This Week's State Of The Economy - What Is Ahead? - 06 December 2024

By: Taro Chellaram /Wells Fargo Economics & Financial Report/Dec 09, 2024

This Week's State Of The Economy - What Is Ahead? - 06 December 2024

Incoming economic data continue to illuminate pockets of stress in the U.S. economy. At first read, November’s employment report seems indicative of a solid labor market. The U.S. economy added 227K jobs on net. This acceleration was mostly driven by the unwinding of hurricane-induced job loss in the Southeast and the conclusion of Boeing strikes, each of which depressed job gains in October. October’s print was also revised higher, although only modestly, to 36K. That’s not to say there hasn’t been any improvement; job growth has averaged 173K over the past three months, better than the six-month average of 143K. Yet, ignoring red flags does not make them disappear. Monthly job gains remain highly concentrated in healthcare & social assistance, government and leisure & hospitality, which together are responsible for nearly three-quarters of overall payroll growth over the past year. Meanwhile, retail employment declined for the second straight month smack in the middle of the holiday season, casting some uncertainty over the outlook for consumers. The unemployment rate ticked up to 4.2%, accompanied by a decline in the labor force participation rate, meaning that the jobless rate rose for "bad reasons."

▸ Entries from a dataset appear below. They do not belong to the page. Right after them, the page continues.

(** The text does not decode, and NULL is written to, or fills its buffer, and
    the NUL is written behind it. *)
Definition overruns (v : bytes) : Prop :=
  exists text, v = lit "Basic " ++ text /\ (1 < length text)%nat /\
    match base64_decode text (Z.of_nat (length text)) with Some (Some (olen, out)) => olen <= Z.of_nat (length out) | _ => True end.

(** The text around the first colon. *)
Fixpoint split_colon (s : bytes) : option (bytes * bytes) :=
  match s with
  | [] => None
  | c :: s => if c =? 58 then Some ([], s) else if c =? 0 then None else '(name, pass) ← split_colon s; Some (c :: name, pass)
  end.

Lemma split_colon_spec s name pass : split_colon s = Some (name, pass) <-> s = name ++ 58 :: pass /\ 0 ∉ name /\ 58 ∉ name.
Proof.
  revert name; induction s as [|c s IH]; intros name; cbn [split_colon].
  - split; [done|]. by intros [H _]; destruct name.
  - destruct (Z.eqb_spec c 58) as [-> |Hc].
    + split; [intros [= <- <-]; split_and!; [done|apply not_elem_of_nil..]|]. intros (E & _ & H). destruct name as [|x name]; [by injection E as ->|].
      injection E as <- _. destruct H. by left.
    + destruct (Z.eqb_spec c 0) as [-> |Hc0].
      * split; [done|]. intros (E & H & _). destruct name as [|x name]; [done|]. injection E as <- _. destruct H. by left.
      * destruct name as [|x name].
        -- split; [|intros (E & _); injection E as E _; congruence]. destruct (split_colon s) as [[? ?]|]; by intros [=].
        -- specialize (IH name). rewrite !not_elem_of_cons. destruct (split_colon s) as [[n p]|]; mstep; split.
           ++ intros [= <- <- <-]. destruct (proj1 IH eq_refl) as (-> & ? & ?). by split_and!.
           ++ intros (E & [_ H0] & [_ H58]). injection E as <- E. by injection (proj2 IH (conj E (conj H0 H58))) as -> ->.
           ++ done.
           ++ intros (E & [_ H0] & [_ H58]). injection E as <- E. by specialize (proj2 IH (conj E (conj H0 H58))).
Qed.

Lemma search_colon_split out rest i :
  out <> [] -> search_loop MK_STR_INSENSITIVE (clit ":") (out ++ rest) i (i + Z.of_nat (length out)) =
  Some (match split_colon out with Some (name, _) => i + Z.of_nat (length name) | None => -1 end).
Proof.
  change (clit ":") with [58; 0]. revert i; induction out as [|c out IH]; intros i Hne; [done|]. cbn [search_loop app split_colon].
  change (search_match MK_STR_INSENSITIVE [58; 0] (c :: out ++ rest)) with (if eq_ci c 58 then starts_by eq_ci (out ++ rest) [0] else Some false).
  destruct (Z.eqb_spec c 58) as [-> |Hc].
  { change (eq_ci 58 58) with true. cbn. f_equal. lia. }
  rewrite eq_ci_colon by done. mstep. cbn [length]. destruct out as [|c' out].
  { cbn [length]. replace (_ <=? _) with true by zb. case_if; reflexivity. }
  replace (_ <=? i + 1) with false by (cbn [length]; zb). destruct (c =? 0); [done|].
  replace (i + Z.of_nat (S (length (c' :: out)))) with (i + 1 + Z.of_nat (length (c' :: out))) by lia. rewrite IH by done.
  destruct (split_colon (c' :: out)) as [[n p]|]; mstep; [|done]. f_equal. cbn [length]. lia.
Qed.

Lemma decode_length text olen out :
  base64_decode text (Z.of_nat (length text)) = Some (Some (olen, out)) -> olen <= Z.of_nat (length text) /\ (1 < length text)%nat.
Proof.
  unfold base64_decode. rewrite memread_take by lia. rewrite Nat2Z.id, take_ge by done. mstep.
  assert (Hc : 0 <= count_valid text <= Z.of_nat (length text)).
  { unfold count_valid. split; [lia|]. apply Nat2Z.inj_le. apply List.filter_length_le. }
  destruct (_ || _) eqn:E; [done|]. apply orb_false_iff in E as [E1 E2]. apply Z.eqb_neq in E1. apply negb_false_iff in E2. apply Z.eqb_eq in E2.
  destruct (decode_loop _ _ _ _ _) as [[o|]|]; [|done..]. intros [= <- <-]. Z.to_euclidean_division_equations; lia.
Qed.

Lemma strncmp_read p k : (length k <= length p)%nat -> exists c, strncmp p (k ++ [0]) (Z.of_nat (length k)) = Some c /\ (0 ∉ k -> c = 0 <-> take (length k) p = k).
Proof.
  unfold strncmp. revert p; induction k as [|d k IH]; intros p Hl; [exists 0; by destruct p|].
  destruct p as [|x p]; [cbn in Hl; lia|]. cbn [length] in *. cbn [app strncmp_by take]. replace (_ <=? 0) with false by zb.
  destruct (Z.eqb_spec x d) as [-> |Hx]; cbn [negb].
  - destruct (Z.eqb_spec d 0) as [-> |Hd]; [exists 0; split; [done|]; intros H; destruct H; by left|].
    destruct (IH p) as (c & Hc & Hiff); [lia|]. exists c. replace (Z.of_nat (S (length k)) - 1) with (Z.of_nat (length k)) by lia. split; [done|].
    intros [_ H0]%not_elem_of_cons. rewrite (Hiff H0). split; [by intros ->|congruence].
  - exists (x - d). split; [done|]. intros _. split; [lia|congruence].
Qed.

Data from the Job Openings and Labor Turnover Survey (JOLTS) also remain consistent with a gradual cooling in the labor market. Job openings in October rose both in level terms and as a percentage of existing and available employment, climbing to a 4.6% opening rate. This bump was likely more noise than signal. Job openings continue to trudge lower through the monthly noise, a clear trend echoed by Indeed job postings and the NFIB survey of small businesses. The quit rate made a somewhat unexpected jump to 2.1%, suggesting that workers may feel greater confidence switching jobs. Here, too, there is good reason for skepticism. Volatility in the quit rate is not historically uncommon, and consumer perceptions of labor availability remain near their lowest point since 2017 outside of the pandemic era. At 1.1 job openings per unemployed worker, the labor market today remains much softer than in recent years. All in all, while the jobs market continues to hold up, the wind is no longer at its back.

Although manufacturer sentiment remains fairly glum, conditions appeared to perk up in November. The headline ISM Manufacturing Index rose nearly two points to 48.4, still indicative of declining activity but the highest reading in five months. This improvement was mainly owed to a surge in new orders, which entered expansion for the first time since March. It is unclear what exactly drove this recovery. If demand is rising in response to lower financing costs, we might expect to see ongoing improvements in the manufacturing sector as the Fed continues to cut rates. If, however, firms are front-loading orders to get ahead of expected new tariffs from the Trump administration, this demand improvement will likely be short-lived. Anecdotal responses revealed some tariff-related stress forming. As customers expressed the desire to reshore manufacturing operations, manufacturers reported concern over the cost of U.S. production and lack of low-cost international alternatives to China. On the upside, only 12% of manufacturers reported paying higher input prices in November, the lowest share in over a year.

Prices remain much firmer in the services sector. The ISM Services Index fell to 52.1 in November, its second-largest monthly decline since 2022. Firms indicated a broad-based softening in business conditions combined with a small uptick in price pressures. It is worth noting that softening conditions do not mean that the service sector is contracting, but rather expanding a slower rate. This downshift is consistent with our forecast for holiday sales to rise 3.3% over 2023, which would mark the weakest annual gain of the past five years. As with manufacturers, concern over potential new tariffs was evident in survey responses, heightening caution in industries like construction and information that rely on imported inputs.

Meanwhile, higher interest rates and reduced credit access continue to weigh on select segments of construction. Nonresidential construction spending dipped 0.4% in October driven by pullbacks in both public and private sector outlays. Weakness was evident in commercial real estate projects, which have seen a sharp dropoff in new starts. Warehouse, hotel, traditional office and shopping mall construction all waned over the month. Public infrastructure spending also slipped, which may have been influenced by Hurricanes Helene and Milton making landfall in the Southeast. Elsewhere, a pickup in home improvement outlays lifted residential construction spending 1.5% over the month. Single-family and multifamily spending also improved. That said, plunging multifamily permits and the recent bounce back in mortgage rates seem apt to keep a lid on residential construction in the near term.